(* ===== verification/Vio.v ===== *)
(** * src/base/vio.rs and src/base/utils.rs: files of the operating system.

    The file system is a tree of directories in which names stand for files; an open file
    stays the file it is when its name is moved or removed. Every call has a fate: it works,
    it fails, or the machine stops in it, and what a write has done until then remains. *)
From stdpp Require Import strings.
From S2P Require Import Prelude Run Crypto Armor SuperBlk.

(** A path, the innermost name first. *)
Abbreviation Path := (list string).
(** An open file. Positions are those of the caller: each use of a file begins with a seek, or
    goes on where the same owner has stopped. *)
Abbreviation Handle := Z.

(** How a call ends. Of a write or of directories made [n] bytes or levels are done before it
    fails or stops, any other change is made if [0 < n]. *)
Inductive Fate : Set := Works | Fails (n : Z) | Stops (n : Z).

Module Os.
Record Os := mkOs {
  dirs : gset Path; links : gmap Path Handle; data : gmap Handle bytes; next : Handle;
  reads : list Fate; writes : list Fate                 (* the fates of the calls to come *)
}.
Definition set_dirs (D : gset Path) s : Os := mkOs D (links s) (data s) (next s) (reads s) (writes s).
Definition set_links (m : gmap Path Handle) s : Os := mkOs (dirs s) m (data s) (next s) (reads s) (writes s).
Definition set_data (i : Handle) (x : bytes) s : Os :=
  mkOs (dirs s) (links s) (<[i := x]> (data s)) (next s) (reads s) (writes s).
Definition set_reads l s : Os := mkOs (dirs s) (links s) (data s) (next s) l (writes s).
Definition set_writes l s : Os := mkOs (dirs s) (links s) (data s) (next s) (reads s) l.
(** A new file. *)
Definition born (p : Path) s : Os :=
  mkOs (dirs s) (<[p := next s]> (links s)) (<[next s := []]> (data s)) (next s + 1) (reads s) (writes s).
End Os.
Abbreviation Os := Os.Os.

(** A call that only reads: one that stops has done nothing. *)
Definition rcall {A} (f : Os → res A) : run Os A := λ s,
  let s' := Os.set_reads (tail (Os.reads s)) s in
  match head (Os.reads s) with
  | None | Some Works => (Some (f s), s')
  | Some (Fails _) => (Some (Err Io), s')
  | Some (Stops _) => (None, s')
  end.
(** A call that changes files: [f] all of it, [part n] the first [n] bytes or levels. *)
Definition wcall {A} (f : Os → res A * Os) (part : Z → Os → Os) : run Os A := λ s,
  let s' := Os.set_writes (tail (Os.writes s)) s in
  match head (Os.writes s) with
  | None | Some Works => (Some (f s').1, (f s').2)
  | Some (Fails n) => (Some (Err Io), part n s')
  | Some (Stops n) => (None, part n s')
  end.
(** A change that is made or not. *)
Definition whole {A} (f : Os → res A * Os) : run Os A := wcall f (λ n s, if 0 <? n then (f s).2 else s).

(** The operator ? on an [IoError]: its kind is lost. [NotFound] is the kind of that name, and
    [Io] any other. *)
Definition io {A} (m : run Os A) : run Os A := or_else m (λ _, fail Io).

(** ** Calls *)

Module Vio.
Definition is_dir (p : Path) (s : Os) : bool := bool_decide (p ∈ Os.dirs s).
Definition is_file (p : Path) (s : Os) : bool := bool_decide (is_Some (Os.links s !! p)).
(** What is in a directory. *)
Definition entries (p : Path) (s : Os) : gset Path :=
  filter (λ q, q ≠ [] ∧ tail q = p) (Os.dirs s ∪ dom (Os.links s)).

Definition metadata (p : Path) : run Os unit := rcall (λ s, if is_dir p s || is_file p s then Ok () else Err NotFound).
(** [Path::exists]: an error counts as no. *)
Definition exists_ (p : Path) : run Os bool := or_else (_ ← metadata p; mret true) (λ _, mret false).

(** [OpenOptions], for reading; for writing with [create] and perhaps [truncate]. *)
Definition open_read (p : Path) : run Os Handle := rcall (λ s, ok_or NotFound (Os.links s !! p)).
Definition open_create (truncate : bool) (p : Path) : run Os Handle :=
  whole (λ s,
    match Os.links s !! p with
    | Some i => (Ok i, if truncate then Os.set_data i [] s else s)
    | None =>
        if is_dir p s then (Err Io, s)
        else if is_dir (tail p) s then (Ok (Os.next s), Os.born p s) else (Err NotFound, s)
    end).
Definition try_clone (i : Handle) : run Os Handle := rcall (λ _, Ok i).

ACTIVITY =>
All that is needed is the material, repeated exactly.

OUTPUT FOR THIS EXERCISE =>
(* ===== verification/Vio.v ===== *)
(** * src/base/vio.rs and src/base/utils.rs: files of the operating system.

    The file system is a tree of directories in which names stand for files; an open file
    stays the file it is when its name is moved or removed. Every call has a fate: it works,
    it fails, or the machine stops in it, and what a write has done until then remains. *)
From stdpp Require Import strings.
From S2P Require Import Prelude Run Crypto Armor SuperBlk.

(** A path, the innermost name first. *)
Abbreviation Path := (list string).
(** An open file. Positions are those of the caller: each use of a file begins with a seek, or
    goes on where the same owner has stopped. *)
Abbreviation Handle := Z.

(** How a call ends. Of a write or of directories made [n] bytes or levels are done before it
    fails or stops, any other change is made if [0 < n]. *)
Inductive Fate : Set := Works | Fails (n : Z) | Stops (n : Z).

Module Os.
Record Os := mkOs {
  dirs : gset Path; links : gmap Path Handle; data : gmap Handle bytes; next : Handle;
  reads : list Fate; writes : list Fate                 (* the fates of the calls to come *)
}.
Definition set_dirs (D : gset Path) s : Os := mkOs D (links s) (data s) (next s) (reads s) (writes s).
Definition set_links (m : gmap Path Handle) s : Os := mkOs (dirs s) m (data s) (next s) (reads s) (writes s).
Definition set_data (i : Handle) (x : bytes) s : Os :=
  mkOs (dirs s) (links s) (<[i := x]> (data s)) (next s) (reads s) (writes s).
Definition set_reads l s : Os := mkOs (dirs s) (links s) (data s) (next s) l (writes s).
Definition set_writes l s : Os := mkOs (dirs s) (links s) (data s) (next s) (reads s) l.
(** A new file. *)
Definition born (p : Path) s : Os :=
  mkOs (dirs s) (<[p := next s]> (links s)) (<[next s := []]> (data s)) (next s + 1) (reads s) (writes s).
End Os.
Abbreviation Os := Os.Os.

(** A call that only reads: one that stops has done nothing. *)
Definition rcall {A} (f : Os → res A) : run Os A := λ s,
  let s' := Os.set_reads (tail (Os.reads s)) s in
  match head (Os.reads s) with
  | None | Some Works => (Some (f s), s')
  | Some (Fails _) => (Some (Err Io), s')
  | Some (Stops _) => (None, s')
  end.
(** A call that changes files: [f] all of it, [part n] the first [n] bytes or levels. *)
Definition wcall {A} (f : Os → res A * Os) (part : Z → Os → Os) : run Os A := λ s,
  let s' := Os.set_writes (tail (Os.writes s)) s in
  match head (Os.writes s) with
  | None | Some Works => (Some (f s').1, (f s').2)
  | Some (Fails n) => (Some (Err Io), part n s')
  | Some (Stops n) => (None, part n s')
  end.
(** A change that is made or not. *)
Definition whole {A} (f : Os → res A * Os) : run Os A := wcall f (λ n s, if 0 <? n then (f s).2 else s).

(** The operator ? on an [IoError]: its kind is lost. [NotFound] is the kind of that name, and
    [Io] any other. *)
Definition io {A} (m : run Os A) : run Os A := or_else m (λ _, fail Io).

(** ** Calls *)

Module Vio.
Definition is_dir (p : Path) (s : Os) : bool := bool_decide (p ∈ Os.dirs s).
Definition is_file (p : Path) (s : Os) : bool := bool_decide (is_Some (Os.links s !! p)).
(** What is in a directory. *)
Definition entries (p : Path) (s : Os) : gset Path :=
  filter (λ q, q ≠ [] ∧ tail q = p) (Os.dirs s ∪ dom (Os.links s)).

Definition metadata (p : Path) : run Os unit := rcall (λ s, if is_dir p s || is_file p s then Ok () else Err NotFound).
(** [Path::exists]: an error counts as no. *)
Definition exists_ (p : Path) : run Os bool := or_else (_ ← metadata p; mret true) (λ _, mret false).

(** [OpenOptions], for reading; for writing with [create] and perhaps [truncate]. *)
Definition open_read (p : Path) : run Os Handle := rcall (λ s, ok_or NotFound (Os.links s !! p)).
Definition open_create (truncate : bool) (p : Path) : run Os Handle :=
  whole (λ s,
    match Os.links s !! p with
    | Some i => (Ok i, if truncate then Os.set_data i [] s else s)
    | None =>
        if is_dir p s then (Err Io, s)
        else if is_dir (tail p) s then (Ok (Os.next s), Os.born p s) else (Err NotFound, s)
    end).
Definition try_clone (i : Handle) : run Os Handle := rcall (λ _, Ok i).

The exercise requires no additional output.